(Data excerpts)
************
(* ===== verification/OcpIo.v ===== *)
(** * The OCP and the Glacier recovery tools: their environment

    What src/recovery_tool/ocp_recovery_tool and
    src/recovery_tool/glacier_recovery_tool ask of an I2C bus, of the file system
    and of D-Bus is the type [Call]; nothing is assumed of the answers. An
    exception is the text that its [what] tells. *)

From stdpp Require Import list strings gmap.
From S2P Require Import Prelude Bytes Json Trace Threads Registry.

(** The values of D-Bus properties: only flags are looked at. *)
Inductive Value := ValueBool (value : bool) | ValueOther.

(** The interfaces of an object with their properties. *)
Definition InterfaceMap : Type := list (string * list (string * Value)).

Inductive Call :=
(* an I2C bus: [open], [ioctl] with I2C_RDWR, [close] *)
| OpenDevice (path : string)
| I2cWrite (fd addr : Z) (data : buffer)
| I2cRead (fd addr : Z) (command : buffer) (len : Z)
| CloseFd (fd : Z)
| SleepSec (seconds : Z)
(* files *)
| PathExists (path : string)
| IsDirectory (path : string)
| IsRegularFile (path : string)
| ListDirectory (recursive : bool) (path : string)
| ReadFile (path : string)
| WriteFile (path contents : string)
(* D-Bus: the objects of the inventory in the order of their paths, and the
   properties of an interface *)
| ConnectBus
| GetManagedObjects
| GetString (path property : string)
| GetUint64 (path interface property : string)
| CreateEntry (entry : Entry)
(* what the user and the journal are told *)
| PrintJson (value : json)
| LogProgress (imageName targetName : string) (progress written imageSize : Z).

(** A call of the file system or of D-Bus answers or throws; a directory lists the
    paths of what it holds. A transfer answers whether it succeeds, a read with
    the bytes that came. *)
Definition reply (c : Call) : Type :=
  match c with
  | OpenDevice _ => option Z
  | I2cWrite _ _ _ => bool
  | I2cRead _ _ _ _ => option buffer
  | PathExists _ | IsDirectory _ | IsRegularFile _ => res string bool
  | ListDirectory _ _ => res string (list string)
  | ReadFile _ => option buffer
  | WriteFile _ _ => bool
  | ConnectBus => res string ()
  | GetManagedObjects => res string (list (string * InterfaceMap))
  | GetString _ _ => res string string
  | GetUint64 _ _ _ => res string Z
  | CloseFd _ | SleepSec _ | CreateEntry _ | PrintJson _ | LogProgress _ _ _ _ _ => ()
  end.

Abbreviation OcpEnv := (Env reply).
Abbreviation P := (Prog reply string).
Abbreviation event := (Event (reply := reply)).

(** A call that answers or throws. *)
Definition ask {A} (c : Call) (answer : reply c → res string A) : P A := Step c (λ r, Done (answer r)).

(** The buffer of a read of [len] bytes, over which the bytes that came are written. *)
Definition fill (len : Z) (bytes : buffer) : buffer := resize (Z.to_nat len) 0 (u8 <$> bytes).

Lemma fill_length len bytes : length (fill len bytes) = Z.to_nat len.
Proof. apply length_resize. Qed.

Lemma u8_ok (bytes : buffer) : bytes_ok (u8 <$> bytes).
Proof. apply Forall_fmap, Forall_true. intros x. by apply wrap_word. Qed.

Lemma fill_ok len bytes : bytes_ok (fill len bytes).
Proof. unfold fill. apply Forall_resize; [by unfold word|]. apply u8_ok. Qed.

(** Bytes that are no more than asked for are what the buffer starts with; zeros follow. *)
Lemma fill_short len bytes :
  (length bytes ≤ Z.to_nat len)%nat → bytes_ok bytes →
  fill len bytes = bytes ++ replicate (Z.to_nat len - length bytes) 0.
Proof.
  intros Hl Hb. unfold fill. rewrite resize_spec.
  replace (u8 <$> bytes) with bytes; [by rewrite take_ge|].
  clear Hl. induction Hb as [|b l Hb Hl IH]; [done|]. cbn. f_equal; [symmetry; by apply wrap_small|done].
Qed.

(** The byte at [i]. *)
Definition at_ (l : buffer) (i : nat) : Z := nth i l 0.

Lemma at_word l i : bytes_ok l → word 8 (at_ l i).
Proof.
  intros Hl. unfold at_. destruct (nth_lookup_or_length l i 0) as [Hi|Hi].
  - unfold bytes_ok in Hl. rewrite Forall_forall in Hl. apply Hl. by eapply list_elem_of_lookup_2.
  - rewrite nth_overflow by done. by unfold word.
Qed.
************
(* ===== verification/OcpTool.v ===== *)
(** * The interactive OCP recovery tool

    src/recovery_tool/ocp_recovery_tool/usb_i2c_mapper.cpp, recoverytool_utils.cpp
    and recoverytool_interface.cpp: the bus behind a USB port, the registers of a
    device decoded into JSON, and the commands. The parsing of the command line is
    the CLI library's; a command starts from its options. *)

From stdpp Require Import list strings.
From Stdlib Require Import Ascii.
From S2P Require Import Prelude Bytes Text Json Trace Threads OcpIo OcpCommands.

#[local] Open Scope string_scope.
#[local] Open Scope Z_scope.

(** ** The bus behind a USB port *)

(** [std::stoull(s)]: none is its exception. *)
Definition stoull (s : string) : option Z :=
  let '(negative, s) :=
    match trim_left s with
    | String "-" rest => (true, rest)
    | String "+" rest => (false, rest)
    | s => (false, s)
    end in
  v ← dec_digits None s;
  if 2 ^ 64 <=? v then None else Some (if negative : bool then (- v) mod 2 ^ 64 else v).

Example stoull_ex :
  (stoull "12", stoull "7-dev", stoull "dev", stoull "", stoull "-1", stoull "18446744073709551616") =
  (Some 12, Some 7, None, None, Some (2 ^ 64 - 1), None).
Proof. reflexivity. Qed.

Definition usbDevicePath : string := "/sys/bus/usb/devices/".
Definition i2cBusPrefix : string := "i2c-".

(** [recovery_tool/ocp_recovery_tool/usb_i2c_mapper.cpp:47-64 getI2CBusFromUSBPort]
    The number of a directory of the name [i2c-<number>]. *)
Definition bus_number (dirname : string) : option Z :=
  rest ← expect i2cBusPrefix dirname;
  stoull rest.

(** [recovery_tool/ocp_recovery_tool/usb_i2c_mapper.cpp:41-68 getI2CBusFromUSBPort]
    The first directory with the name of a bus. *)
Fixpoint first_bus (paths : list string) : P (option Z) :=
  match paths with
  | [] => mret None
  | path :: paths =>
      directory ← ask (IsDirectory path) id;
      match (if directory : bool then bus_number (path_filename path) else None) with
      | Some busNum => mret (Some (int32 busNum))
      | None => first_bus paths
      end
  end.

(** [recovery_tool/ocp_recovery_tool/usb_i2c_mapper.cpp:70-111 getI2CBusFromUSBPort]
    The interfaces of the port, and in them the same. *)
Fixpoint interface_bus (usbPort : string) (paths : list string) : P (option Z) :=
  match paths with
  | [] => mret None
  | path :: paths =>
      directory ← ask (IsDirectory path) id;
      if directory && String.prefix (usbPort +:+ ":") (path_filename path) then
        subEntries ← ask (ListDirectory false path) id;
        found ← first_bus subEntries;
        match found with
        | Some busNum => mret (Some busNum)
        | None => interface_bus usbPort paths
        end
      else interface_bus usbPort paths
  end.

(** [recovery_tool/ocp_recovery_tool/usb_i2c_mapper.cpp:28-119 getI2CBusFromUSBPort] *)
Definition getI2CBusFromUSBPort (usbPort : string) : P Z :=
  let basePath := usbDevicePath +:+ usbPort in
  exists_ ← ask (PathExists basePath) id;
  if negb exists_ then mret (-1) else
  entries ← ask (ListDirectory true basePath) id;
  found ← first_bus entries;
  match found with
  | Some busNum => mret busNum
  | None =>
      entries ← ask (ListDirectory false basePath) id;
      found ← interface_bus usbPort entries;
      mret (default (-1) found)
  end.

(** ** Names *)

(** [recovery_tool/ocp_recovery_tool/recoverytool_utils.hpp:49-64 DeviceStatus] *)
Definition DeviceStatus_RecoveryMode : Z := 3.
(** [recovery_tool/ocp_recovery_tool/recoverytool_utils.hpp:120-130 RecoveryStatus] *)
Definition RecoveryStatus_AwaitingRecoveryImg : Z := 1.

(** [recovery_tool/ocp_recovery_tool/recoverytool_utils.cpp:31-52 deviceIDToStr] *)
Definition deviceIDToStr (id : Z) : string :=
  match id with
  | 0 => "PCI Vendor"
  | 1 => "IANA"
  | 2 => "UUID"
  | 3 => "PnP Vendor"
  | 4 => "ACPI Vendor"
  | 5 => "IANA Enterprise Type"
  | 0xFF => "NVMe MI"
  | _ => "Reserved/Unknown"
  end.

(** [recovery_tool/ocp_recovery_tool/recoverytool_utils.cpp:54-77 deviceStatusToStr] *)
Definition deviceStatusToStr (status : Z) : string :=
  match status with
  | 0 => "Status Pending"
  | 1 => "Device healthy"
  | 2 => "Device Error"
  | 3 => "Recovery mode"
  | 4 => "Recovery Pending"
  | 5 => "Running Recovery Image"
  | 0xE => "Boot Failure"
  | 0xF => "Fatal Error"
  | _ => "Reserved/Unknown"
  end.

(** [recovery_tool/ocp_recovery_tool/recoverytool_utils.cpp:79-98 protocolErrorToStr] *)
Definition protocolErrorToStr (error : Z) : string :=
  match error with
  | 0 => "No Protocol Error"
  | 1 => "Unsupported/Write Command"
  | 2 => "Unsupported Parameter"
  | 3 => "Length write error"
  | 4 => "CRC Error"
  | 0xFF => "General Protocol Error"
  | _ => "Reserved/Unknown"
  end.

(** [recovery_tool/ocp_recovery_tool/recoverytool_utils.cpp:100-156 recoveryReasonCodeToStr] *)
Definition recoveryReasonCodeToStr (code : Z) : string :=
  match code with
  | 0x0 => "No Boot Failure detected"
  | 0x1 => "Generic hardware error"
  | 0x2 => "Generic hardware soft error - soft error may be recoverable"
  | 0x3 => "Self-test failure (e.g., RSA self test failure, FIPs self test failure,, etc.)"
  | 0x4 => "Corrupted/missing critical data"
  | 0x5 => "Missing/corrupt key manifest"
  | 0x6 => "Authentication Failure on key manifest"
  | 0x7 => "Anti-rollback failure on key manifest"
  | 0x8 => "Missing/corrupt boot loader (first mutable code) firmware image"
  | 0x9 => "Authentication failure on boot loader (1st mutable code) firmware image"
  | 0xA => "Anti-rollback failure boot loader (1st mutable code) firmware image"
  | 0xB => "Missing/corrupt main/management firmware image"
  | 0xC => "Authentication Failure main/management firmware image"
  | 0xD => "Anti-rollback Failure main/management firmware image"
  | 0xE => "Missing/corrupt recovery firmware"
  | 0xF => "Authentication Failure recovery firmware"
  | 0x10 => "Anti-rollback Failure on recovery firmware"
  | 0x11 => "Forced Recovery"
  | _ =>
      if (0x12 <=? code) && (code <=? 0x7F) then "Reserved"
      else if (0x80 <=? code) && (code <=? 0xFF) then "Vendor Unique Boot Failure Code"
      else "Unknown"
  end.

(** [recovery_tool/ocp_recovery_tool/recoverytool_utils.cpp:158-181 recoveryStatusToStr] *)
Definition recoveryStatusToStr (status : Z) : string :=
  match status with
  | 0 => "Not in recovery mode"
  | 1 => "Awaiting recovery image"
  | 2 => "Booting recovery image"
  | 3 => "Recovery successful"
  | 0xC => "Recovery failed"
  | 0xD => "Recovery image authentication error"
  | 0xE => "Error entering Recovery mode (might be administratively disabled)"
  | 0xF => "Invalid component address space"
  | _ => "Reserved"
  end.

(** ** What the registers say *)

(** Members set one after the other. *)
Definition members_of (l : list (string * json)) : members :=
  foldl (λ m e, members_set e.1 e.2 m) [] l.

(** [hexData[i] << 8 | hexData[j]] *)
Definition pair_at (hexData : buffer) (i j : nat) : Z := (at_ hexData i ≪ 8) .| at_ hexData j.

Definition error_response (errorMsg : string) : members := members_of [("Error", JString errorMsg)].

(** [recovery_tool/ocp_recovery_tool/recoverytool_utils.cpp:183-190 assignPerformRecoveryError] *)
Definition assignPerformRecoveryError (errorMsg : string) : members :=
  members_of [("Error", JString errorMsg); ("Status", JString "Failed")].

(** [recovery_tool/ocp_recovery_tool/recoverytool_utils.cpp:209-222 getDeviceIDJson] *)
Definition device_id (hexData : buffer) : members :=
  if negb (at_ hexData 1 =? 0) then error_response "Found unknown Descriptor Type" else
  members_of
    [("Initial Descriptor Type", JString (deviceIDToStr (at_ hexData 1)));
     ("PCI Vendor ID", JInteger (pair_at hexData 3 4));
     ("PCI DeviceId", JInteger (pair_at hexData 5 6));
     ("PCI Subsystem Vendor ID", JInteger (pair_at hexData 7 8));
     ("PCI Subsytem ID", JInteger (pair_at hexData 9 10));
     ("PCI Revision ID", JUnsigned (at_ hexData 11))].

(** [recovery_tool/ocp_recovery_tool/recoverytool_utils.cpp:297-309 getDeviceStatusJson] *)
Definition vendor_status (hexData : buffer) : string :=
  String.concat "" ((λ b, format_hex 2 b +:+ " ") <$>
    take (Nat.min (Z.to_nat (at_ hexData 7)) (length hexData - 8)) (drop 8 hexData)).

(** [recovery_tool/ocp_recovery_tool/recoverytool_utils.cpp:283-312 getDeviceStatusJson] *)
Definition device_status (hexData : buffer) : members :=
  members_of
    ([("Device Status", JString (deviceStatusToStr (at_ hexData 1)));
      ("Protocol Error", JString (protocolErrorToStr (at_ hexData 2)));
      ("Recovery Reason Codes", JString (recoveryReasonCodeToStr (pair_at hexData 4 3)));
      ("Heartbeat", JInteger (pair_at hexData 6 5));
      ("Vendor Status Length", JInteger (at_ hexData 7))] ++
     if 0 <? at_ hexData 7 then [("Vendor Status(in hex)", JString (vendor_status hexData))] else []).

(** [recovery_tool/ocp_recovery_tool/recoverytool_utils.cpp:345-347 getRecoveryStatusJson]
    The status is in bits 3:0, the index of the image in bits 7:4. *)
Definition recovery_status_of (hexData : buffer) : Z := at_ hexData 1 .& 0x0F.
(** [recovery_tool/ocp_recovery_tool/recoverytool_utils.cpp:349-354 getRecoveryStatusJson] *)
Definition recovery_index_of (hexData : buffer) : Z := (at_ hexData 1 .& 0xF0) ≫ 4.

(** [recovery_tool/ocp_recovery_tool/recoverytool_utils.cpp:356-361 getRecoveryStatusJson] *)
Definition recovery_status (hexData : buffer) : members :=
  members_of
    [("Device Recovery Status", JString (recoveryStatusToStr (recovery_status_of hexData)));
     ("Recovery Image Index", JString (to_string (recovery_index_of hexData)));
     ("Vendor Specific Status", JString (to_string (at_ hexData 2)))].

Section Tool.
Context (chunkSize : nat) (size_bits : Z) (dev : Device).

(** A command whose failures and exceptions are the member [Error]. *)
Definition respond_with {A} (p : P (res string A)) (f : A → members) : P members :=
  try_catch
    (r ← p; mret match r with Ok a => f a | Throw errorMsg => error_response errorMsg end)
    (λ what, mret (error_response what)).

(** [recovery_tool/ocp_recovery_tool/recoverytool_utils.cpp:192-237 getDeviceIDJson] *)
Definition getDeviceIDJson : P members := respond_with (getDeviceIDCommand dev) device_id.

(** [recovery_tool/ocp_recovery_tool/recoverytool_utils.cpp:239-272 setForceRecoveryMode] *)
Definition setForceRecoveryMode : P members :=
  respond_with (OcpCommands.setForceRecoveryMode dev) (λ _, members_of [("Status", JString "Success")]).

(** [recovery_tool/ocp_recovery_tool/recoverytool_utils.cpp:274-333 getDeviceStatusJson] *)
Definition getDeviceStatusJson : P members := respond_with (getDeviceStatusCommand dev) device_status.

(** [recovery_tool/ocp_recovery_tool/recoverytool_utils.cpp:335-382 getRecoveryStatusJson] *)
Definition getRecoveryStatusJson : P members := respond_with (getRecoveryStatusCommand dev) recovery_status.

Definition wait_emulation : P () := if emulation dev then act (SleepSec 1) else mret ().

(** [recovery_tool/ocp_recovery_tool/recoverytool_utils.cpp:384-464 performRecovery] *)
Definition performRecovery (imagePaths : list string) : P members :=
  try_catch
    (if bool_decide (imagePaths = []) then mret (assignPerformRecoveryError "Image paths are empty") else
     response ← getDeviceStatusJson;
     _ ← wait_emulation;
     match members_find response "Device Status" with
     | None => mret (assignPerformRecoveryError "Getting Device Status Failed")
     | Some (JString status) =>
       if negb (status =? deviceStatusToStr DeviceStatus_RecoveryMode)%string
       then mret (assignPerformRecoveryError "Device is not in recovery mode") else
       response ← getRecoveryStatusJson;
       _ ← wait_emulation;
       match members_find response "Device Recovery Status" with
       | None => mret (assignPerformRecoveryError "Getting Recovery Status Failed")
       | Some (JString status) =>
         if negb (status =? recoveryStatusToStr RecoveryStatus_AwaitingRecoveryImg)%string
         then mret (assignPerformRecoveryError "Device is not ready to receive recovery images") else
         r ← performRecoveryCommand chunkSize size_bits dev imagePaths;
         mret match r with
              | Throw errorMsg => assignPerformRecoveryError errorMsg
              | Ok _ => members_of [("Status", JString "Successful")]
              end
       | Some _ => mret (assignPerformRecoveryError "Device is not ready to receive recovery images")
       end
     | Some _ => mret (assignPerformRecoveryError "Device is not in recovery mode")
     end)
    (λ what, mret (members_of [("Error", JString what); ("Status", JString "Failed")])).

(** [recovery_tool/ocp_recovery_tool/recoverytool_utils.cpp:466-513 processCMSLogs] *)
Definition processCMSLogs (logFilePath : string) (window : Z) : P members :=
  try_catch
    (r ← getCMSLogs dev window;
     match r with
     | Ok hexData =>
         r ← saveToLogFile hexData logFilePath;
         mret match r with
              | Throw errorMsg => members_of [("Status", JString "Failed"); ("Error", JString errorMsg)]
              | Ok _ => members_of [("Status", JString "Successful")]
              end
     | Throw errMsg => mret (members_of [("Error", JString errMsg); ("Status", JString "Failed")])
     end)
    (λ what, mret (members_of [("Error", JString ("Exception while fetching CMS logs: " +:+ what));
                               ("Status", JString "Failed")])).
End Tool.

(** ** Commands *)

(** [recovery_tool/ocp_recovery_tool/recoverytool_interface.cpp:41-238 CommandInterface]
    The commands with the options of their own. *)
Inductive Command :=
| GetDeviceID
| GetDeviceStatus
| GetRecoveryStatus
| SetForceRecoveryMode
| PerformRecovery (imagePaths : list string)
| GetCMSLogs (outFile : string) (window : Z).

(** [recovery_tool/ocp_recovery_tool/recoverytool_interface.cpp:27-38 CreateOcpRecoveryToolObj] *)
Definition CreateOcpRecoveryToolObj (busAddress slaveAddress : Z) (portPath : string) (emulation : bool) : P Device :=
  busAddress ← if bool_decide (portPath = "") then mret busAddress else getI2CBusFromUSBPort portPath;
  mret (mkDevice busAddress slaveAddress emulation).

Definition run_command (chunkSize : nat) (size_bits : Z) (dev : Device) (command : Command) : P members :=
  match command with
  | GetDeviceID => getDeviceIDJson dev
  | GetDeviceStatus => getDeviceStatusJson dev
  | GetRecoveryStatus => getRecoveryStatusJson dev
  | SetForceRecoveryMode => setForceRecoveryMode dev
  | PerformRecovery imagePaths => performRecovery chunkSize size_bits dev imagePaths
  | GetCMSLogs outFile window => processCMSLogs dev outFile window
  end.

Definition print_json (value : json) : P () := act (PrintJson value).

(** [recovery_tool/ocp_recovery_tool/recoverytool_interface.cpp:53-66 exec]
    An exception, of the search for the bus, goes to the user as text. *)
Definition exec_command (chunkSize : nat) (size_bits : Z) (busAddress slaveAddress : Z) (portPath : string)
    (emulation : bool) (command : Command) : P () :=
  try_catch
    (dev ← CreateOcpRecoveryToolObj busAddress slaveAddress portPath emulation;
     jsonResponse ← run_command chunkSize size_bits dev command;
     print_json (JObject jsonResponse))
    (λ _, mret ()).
************
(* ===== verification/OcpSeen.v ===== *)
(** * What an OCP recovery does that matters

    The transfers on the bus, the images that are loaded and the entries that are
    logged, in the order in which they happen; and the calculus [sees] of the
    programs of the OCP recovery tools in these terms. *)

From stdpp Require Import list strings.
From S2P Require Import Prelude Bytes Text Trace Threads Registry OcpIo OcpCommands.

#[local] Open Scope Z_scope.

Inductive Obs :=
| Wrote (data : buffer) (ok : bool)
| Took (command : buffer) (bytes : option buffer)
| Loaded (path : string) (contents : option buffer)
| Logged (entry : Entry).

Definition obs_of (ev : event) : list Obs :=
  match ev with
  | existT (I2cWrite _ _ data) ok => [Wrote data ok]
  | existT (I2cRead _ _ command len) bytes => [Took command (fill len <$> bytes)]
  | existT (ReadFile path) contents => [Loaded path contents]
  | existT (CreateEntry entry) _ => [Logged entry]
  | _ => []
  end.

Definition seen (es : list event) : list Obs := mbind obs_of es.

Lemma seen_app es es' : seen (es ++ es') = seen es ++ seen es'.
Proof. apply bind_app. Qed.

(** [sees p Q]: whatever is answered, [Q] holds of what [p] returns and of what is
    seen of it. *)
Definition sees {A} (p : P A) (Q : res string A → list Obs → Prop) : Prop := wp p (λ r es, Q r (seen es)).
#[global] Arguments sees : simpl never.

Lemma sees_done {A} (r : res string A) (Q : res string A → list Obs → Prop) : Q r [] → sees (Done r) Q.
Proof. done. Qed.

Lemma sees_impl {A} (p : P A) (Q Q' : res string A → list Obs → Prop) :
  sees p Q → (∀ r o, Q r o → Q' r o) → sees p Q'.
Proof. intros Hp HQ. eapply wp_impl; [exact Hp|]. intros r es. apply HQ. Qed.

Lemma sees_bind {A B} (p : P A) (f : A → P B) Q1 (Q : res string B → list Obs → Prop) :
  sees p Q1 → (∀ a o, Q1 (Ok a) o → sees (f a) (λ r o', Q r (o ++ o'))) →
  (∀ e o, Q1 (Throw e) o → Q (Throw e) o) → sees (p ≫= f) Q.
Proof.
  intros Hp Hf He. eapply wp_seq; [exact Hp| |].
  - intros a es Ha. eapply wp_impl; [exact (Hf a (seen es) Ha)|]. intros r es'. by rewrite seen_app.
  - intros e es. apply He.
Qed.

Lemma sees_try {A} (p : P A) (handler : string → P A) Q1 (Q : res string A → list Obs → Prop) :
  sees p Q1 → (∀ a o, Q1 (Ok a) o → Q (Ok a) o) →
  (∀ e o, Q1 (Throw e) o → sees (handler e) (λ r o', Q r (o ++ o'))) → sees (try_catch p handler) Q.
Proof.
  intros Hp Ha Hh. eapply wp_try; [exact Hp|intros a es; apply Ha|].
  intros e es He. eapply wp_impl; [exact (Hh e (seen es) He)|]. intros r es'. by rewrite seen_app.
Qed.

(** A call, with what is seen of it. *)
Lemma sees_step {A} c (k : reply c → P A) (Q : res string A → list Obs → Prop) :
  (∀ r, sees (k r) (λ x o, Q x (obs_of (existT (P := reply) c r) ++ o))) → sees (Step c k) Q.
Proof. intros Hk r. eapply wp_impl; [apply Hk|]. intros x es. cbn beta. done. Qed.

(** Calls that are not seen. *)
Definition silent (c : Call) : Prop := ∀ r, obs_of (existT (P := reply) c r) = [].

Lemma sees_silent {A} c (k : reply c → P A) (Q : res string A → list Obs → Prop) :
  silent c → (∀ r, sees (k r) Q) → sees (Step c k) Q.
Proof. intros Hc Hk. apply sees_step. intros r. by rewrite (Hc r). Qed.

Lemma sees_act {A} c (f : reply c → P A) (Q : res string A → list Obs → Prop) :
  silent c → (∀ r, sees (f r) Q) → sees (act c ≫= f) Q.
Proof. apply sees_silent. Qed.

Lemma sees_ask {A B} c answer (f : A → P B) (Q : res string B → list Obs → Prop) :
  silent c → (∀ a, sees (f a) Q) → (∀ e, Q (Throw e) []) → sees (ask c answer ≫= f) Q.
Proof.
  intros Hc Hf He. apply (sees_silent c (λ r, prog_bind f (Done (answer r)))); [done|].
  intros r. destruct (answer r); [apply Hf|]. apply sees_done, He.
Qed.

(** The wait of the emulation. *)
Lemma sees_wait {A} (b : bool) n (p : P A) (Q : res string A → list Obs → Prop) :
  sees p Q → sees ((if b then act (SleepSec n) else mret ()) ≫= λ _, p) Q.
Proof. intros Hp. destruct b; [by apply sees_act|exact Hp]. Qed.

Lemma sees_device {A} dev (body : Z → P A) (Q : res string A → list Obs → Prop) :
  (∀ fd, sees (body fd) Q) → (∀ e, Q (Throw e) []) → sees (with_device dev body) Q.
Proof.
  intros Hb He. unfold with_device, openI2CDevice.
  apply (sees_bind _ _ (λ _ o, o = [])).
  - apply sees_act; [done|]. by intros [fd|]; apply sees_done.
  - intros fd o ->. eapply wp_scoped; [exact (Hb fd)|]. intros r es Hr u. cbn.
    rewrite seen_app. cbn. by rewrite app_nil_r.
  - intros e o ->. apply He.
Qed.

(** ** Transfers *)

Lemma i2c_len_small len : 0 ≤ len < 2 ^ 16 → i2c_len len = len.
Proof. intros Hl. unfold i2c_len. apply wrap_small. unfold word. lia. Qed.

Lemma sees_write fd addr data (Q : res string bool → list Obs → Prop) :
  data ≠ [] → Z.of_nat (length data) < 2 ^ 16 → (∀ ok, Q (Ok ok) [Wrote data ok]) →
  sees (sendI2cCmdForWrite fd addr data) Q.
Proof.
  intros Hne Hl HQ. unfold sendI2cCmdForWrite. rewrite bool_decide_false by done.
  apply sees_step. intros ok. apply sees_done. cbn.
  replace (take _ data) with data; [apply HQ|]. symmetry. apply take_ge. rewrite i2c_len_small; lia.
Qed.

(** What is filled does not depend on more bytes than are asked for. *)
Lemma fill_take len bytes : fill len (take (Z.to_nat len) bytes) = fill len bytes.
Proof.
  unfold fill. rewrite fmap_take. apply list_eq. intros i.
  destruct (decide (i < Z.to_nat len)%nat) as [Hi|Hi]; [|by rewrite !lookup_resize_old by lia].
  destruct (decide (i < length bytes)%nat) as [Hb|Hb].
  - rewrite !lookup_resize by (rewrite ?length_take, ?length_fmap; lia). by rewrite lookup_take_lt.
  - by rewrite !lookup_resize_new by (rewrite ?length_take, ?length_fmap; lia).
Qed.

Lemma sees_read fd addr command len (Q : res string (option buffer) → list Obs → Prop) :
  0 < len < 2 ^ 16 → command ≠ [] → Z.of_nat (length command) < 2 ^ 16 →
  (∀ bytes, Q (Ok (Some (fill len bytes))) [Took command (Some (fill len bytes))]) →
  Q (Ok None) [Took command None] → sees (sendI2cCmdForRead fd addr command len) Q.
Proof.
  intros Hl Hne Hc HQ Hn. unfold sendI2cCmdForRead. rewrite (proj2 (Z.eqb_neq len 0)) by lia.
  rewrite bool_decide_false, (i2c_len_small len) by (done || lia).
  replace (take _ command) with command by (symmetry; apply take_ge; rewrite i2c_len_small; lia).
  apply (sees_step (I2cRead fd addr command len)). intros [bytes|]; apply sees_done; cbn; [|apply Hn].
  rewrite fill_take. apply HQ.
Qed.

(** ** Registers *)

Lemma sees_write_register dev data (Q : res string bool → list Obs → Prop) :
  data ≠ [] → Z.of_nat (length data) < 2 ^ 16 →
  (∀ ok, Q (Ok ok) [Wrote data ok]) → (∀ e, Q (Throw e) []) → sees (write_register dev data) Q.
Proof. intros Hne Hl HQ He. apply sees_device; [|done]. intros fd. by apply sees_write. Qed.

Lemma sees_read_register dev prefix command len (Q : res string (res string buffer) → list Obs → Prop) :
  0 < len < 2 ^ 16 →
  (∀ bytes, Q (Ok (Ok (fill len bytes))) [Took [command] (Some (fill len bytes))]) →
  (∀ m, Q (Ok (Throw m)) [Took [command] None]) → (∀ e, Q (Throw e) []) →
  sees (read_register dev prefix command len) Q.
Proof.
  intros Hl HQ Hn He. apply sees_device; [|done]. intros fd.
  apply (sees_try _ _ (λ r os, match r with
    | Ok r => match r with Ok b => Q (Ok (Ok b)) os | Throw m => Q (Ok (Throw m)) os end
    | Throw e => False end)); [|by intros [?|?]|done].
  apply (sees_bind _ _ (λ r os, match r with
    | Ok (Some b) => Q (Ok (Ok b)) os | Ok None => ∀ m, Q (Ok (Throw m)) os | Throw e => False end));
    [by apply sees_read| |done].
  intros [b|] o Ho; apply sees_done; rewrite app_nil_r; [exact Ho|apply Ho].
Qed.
************
▶ **Your goal**: Nothing but a number belongs in the answer: the number of lines above that contain "usbDevicePath".

▶ **Answer**: 2